Продвигаясь по вязкому грунту, я старалась наступать на разбросанные тут и там камни. Но, несмотря на все мои усилия, сырость очень быстро начала пробираться мне под брюки, и когда я наконец добралась до навеса, который подробно описала Ребекка, ноги у меня насквозь промокли.
Я на ощупь прошла вдоль неровного фасада, пока еще не осмеливаясь включить фонарь из страха быть замеченной. Когда я наконец нашла вход, я проскользнула внутрь как можно быстрее, сильно надеясь, что никто не услышал скрипа ржавых петель.
Сарай встретил меня той особой подавляющей гнилостной вонью, которая обычно предвещает наличие паучьих сетей, и я чуть было не выскочила опять наружу. Но Ребекка утверждала, что именно отсюда можно наиболее безопасным образом спуститься в подземелье древнего дворца. В него имелись и другие входы, но гораздо более рискованные; на самом деле, когда я наконец включила фонарь и увидела грубые деревянные ступени, исчезавшие под землей у моих ног, до меня дошло, почему ненавистный Ребекке руководитель раскопок считал наказуемым смертью преступлением посещение хранилища табличек в темноте и без разрешения.
С бешено колотящимся сердцем я достала из кармана карту, которую начертила для меня Ребекка, и начала спускаться по весьма непрочной лестнице.
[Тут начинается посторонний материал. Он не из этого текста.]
(** What the steps are in a phase of the service. *)
Definition phaseOk (ph : Phase) (s : Init) : Prop :=
  match ph with
  | Idle => step1 s = LOADING
  | PLoaded => step2 s = LOADING
  | PStarted => step3 s = LOADING
  | PConnected => allDone s
  end.

Lemma updateProgressBar_steps s q :
  step1 (updateProgressBar s q) = step1 s /\ step2 (updateProgressBar s q) = step2 s /\ step3 (updateProgressBar s q) = step3 s.
Proof. unfold updateProgressBar. by destruct (Qle_bool _ _). Qed.

Lemma enterLoop_steps s c i :
  step1 (enterLoop ps s c i) = step1 s /\ step2 (enterLoop ps s c i) = step2 s /\ step3 (enterLoop ps s c i) = step3 s.
Proof. unfold enterLoop. by destruct (negb _). Qed.

Lemma step_steps s e : ofService e = false ->
  step1 (step ps s e) = step1 s /\ step2 (step ps s e) = step2 s /\ step3 (step ps s e) = step3 s.
Proof.
  destruct e as [n| | | | | | | | | |m]; cbn [ofService step]; try done; intros _.
  - apply updateProgressBar_steps.
  - destruct (second s) as [l|]; [|done]. unfold advance. destruct (negb _); [|done]. cbn. apply updateProgressBar_steps.
  - destruct (catchUp s) as [[c i]|]; [|done].
    match goal with |- context [enterLoop ps ?x ?y ?z] => destruct (enterLoop_steps x y z) as (-> & -> & ->) end.
    apply updateProgressBar_steps.
  - destruct (third s) as [l|]; [|done]. unfold advance. destruct (negb _); [|done]. cbn. apply updateProgressBar_steps.
  - unfold goToEndProgress. destruct (finish s) as [q|]; [|done]. destruct (Qle_bool q 100); [|done].
    match goal with |- context [updateProgressBar ?x ?y] => destruct (updateProgressBar_steps x y) as (-> & -> & ->) end. done.
  - unfold slower. destruct (_ && _); [|done]. cbn. apply updateLoadingMessage_steps.
  - unfold slower. destruct (_ && _); [|done]. cbn. apply updateLoadingMessage_steps.
Qed.

Definition startInv (over : bool) (w : Phase * Init) : Prop := inv over w.2 /\ phaseOk w.1 w.2.

Lemma startStep_inv over w e : startInv over w -> startInv (over || oversized ps e) (startStep ps w e).
Proof.
  destruct w as [ph s]. intros [Hi Hp]. cbn [fst snd] in *. destruct e as [e|]; cbn [startStep fst snd].
  - destruct (ofService e) eqn:He.
    { destruct e; try done; cbn [oversized]; rewrite orb_false_r; by split. }
    split; [apply web_node_step_inv; [done|by destruct e]|]. cbn [fst snd]. destruct (step_steps s e He) as (E1 & E2 & E3).
    unfold phaseOk, allDone in *. by rewrite E1, E2, E3.
  - cbn [oversized]. destruct ph; cbn [serviceReport]; [..|by rewrite orb_false_r; split];
      (split; cbn [fst snd]; [match goal with |- inv _ (step ps s ?r) => exact (web_node_step_inv over s r Hi Hp) end|]);
      cbn [step phaseOk]; try done.
    match goal with |- context [enterLoop ps ?x ?y ?z] => destruct (enterLoop_steps x y z) as (_ & _ & ->) end. done.
Qed.

Lemma startRun_inv over w evs : startInv over w -> startInv (over || existsb (oversized ps) evs) (run (startStep ps) w evs).
Proof.
  revert over w. induction evs as [|e evs IH]; intros over w Hw; [by rewrite orb_false_r|].
  change (run (startStep ps) w (e :: evs)) with (run (startStep ps) (startStep ps w e) evs). cbn [existsb].
  rewrite orb_assoc. by apply IH, startStep_inv.
Qed.

Lemma startStep_ready w e : ready w.2 = true \/ oversized ps e = true -> ready (startStep ps w e).2 = true.
Proof.
  destruct w as [ph s]. cbn [snd]. intros [Hr|Ho].
  - pose proof (ready_stays s) as Hstays. destruct e as [e|]; cbn [startStep fst snd].
    + destruct (ofService e); [done|]. apply (Hstays [e] Hr).
    + destruct (serviceReport ph) as [[ph' r]|]; [|done]. apply (Hstays [r] Hr).
  - destruct e as [[n| | | | | | | | | |m]|]; try done.
    cbn [startStep ofService step fst snd]. unfold fetchProgress, updateProgressBar. cbn [oversized] in Ho. by rewrite Ho.
Qed.

Lemma startRun_ready w evs :
  ready w.2 = true \/ existsb (oversized ps) evs = true -> ready (run (startStep ps) w evs).2 = true.
Proof.
  revert w. induction evs as [|e evs IH]; intros w; cbn [existsb]; [by intros []|].
  change (run (startStep ps) w (e :: evs)) with (run (startStep ps) (startStep ps w e) evs).
  rewrite orb_true_iff. intros [H|[H|H]]; apply IH; auto using startStep_ready.
Qed.

(** A file of the fixed size is not oversized, one of twice the size is. *)
Lemma oversized_bounds n :
  ((Z.of_N n <= WASM_FILE_SIZE)%Z -> oversized ps (Some (Download n)) = false) /\
  ((2 * WASM_FILE_SIZE <= Z.of_N n)%Z -> oversized ps (Some (Download n)) = true).
Proof.
  pose proof bounds as (B1 & _). cbn [oversized].
  assert (65 <= inject_Z (first_ ps) <= 79)%Q as [Hlo Hhi]
    by (change 65%Q with (inject_Z 65); change 79%Q with (inject_Z 79); rewrite <- !Zle_Qle; lia).
  assert (0 < inject_Z WASM_FILE_SIZE)%Q as Hsize by reflexivity.
  unfold downloadProgress, toFixedNum. set (x := (inject_Z (Z.of_N n) / inject_Z WASM_FILE_SIZE)%Q).
  change (inject_Z (10 ^ Z.of_nat 2)) with 100%Q. split; intros Hn; rewrite Zle_Qle in Hn.
  - assert (x <= 1)%Q by (apply Qle_shift_div_r; lra).
    assert (Qfloor (x * 100 * 100 + (1 # 2)) <= 10000)%Z as Hf.
    { apply Zlt_succ_le. rewrite Zlt_Qlt. eapply Qle_lt_trans; [apply Qfloor_le|].
      change (inject_Z (Z.succ 10000)) with 10001%Q. lra. }
    rewrite Zle_Qle in Hf. change (inject_Z 10000) with 10000%Q in Hf. revert Hf.
    generalize (inject_Z (Qfloor (x * 100 * 100 + (1 # 2)))) as y. intros y Hy.
    apply not_true_is_false. rewrite Qle_bool_iff. unfold Qdiv. change (/ 100)%Q with (1 # 100)%Q. nra.
  - rewrite inject_Z_mult in Hn. change (inject_Z 2) with 2%Q in Hn.
    assert (2 <= x)%Q by (apply Qle_shift_div_l; lra).
    assert (20000 <= Qfloor (x * 100 * 100 + (1 # 2)))%Z as Hf.
    { change 20000%Z with (Qfloor 20000). apply Qfloor_resp_le. lra. }
    rewrite Zle_Qle in Hf. change (inject_Z 20000) with 20000%Q in Hf. revert Hf.
    generalize (inject_Z (Qfloor (x * 100 * 100 + (1 # 2)))) as y. intros y Hy.
    apply Qle_bool_iff. unfold Qdiv. change (/ 100)%Q with (1 # 100)%Q. nra.
Qed.

(** C9: while the web node starts, whatever is downloaded and however the reports of
    the service, the timers and the errors are interleaved, the progress stays within
    0 and 100 percent and is full only on a page that is ready.  The page is ready
    only after the node is connected, when all three steps are done, unless a download
    was oversized; an oversized download makes it ready at once.  The size is fixed in
    the code and the share not clamped: a file of that size is never oversized, one of
    twice the size always is. *)
Theorem web_node_progress evs :
  let s := (run (startStep ps) (Idle, ngOnInit false) evs).2 in
  (0 <= progress s <= 100)%Q /\ (ready s = false -> progress s < 100)%Q /\
  (ready s = true -> allDone s \/ existsb (oversized ps) evs = true) /\
  (existsb (oversized ps) evs = true -> ready s = true) /\
  (forall n, ((Z.of_N n <= WASM_FILE_SIZE)%Z -> oversized ps (Some (Download n)) = false) /\
             ((2 * WASM_FILE_SIZE <= Z.of_N n)%Z -> oversized ps (Some (Download n)) = true)).
Proof.
  intros s. assert (startInv (existsb (oversized ps) evs) (run (startStep ps) (Idle, ngOnInit false) evs)) as [[] _].
  { apply (startRun_inv false). split; [apply initial_inv|done]. }
  split_and!; [apply inv_range0..|done| |intros Ho; apply startRun_ready; by right|apply oversized_bounds].
  destruct (existsb (oversized ps) evs) eqn:E; [by right|]. intros Hr. left. by apply inv_done0.
Qed.

(** Once the web node is connected the page becomes ready: the last interval
    fills the bar within a hundred ticks, whatever else happens in between, since it
    counts by itself. *)
Theorem web_node_becomes_ready s q es :
  finish s = Some q -> (0 <= q < 100)%Q -> Forall (fun e => isConnected e = false) es ->
  100 <= countIf isTickEnd es -> ready (run (step ps) s es) = true.
Proof.
  intros Hf Hq Hes Hn.
  assert (forall n, (100 <= q + inject_Z (Z.of_nat n))%Q -> n <= countIf isTickEnd es -> ready (run (step ps) s es) = true) as H.
  { clear Hn. revert s q Hf Hq. induction es as [|e es IH]; intros s q Hf Hq n Hn Hc.
    - cbn in Hc. replace n with 0 in Hn by lia. change (inject_Z (Z.of_nat 0)) with 0%Q in Hn. lra.
    - apply Forall_cons in Hes as [He Hes]. change (run (step ps) s (e :: es)) with (run (step ps) (step ps s e) es).
      destruct (isTickEnd e) eqn:Et.
      + destruct e; try done. destruct (step_tickEnd s q Hf) as (H1 & _ & H3); [lra|].
        destruct (Qlt_le_dec (q + 1) 100) as [Hlt|Hge]; [|by apply ready_stays, H3].
        change (countIf isTickEnd (TickEnd :: es)) with (S (countIf isTickEnd es)) in Hc.
        destruct n as [|n]; [change (inject_Z (Z.of_nat 0)) with 0%Q in Hn; lra|].
        eapply (IH Hes _ (q + 1)%Q H1); [lra| |apply le_S_n, Hc].
        rewrite Nat2Z.inj_succ in Hn. unfold Z.succ in Hn. rewrite inject_Z_plus in Hn. change (inject_Z 1) with 1%Q in Hn. lra.
      + destruct (step_rest s e Et He) as [_ H2]. eapply (IH Hes _ q); [by rewrite H2|done|exact Hn|].
        unfold countIf in Hc. cbn [List.filter] in Hc. by rewrite Et in Hc. }
  apply (H 100); [|done]. change (inject_Z (Z.of_nat 100)) with 100%Q. lra.
Qed.

End StartTheorems.

(** * Examples *)

(** When the node connects before the loop of the third step is over, the interval
    started after the loop is never cleared, and the bar of a ready page falls
    back. *)
Definition raceEvents : list Event :=
  [Loaded; Started; Connected] ++ replicate 101 TickEnd ++ replicate 81 CatchUp ++ [Tick3].

Example bar_falls_back :
  let s := run (step (getStepPercentages 0 0)) initialInit raceEvents in
  ready s = true /\ Qle_bool 81 (progress s) = false.
Proof. vm_compute. done. Qed.

Definition demoStart : list (option Event) :=
  [Some (Download 15778463); None; Some Tick2; None; Some CatchUp; None].

Lemma web_node_progress_witness :
  (0 <= progress (run (startStep (getStepPercentages 3 1)) (Idle, ngOnInit false) demoStart).2 <= 100)%Q /\
  ready (run (startStep (getStepPercentages 3 1)) (Idle, ngOnInit false) [Some (Download 70000000)]).2 = true.
Proof.
  split; [exact (proj1 (web_node_progress 3 1 ltac:(lia) ltac:(lia) demoStart))|].
  destruct (web_node_progress 3 1 ltac:(lia) ltac:(lia) [Some (Download 70000000)]) as (_ & _ & _ & H & _).
  apply H. vm_compute. reflexivity.
Defined.

Lemma web_node_becomes_ready_witness :
  ready (run (step (getStepPercentages 3 1)) (step (getStepPercentages 3 1) initialInit Connected)
    (replicate 100 TickEnd)) = true.
Proof.
  apply (web_node_becomes_ready 3 1 _ 0%Q); [reflexivity|lra|by apply Forall_replicate|vm_compute; lia].
Defined.

#[local] Instance demoParsing : HostParsing :=
  { parseArgs _ := Throw (SyntaxError "invalid"); parseJson s := Ret (JStr s) }.

Lemma web_node_uploaded_keys_witness :
  exists u', onFileSelected (mkUpload false false Auto) [("key", "abc"); ("key.pub", "B62"); ("password.txt", "pw")] = Ret u' /\
    getWebNodeConfiguration (blockProducerConfig u') Null = mkConfiguration "devnet" "B62" (ProtectedKey (JStr "abc") "pw").
Proof.
  destruct (web_node_uploaded_keys (mkUpload false false Auto) [("key", "abc"); ("key.pub", "B62"); ("password.txt", "pw")]
    ("key.pub", "B62") ("password.txt", "pw") ("key", "abc") Null) as (u' & H1 & _ & _ & H2);
    [|reflexivity|reflexivity|reflexivity|reflexivity|reflexivity|reflexivity|reflexivity|discriminate|discriminate|].
  - apply (Permutation_cons_app [("key.pub", "B62"); ("password.txt", "pw")] [] ("key", "abc")). reflexivity.
  - exists u'. split; [exact H1|exact H2].
Defined.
Постояв некоторое время у ее основания, я с помощью фонаря изучила окружавшую меня затхлую темноту, пытаясь определить, как именно нужно держать карту.
Древний коридор, протянувшийся в обе стороны от меня, куда больше похожий на длинную подземную пещеру, чем на нечто, созданное человеком, явно был лишь малой частью необъятного комплекса служебных помещений под старым дворцом. Обводя его взглядом, я наконец-то поняла, зачем Ребекка всучила мне клубок пряжи.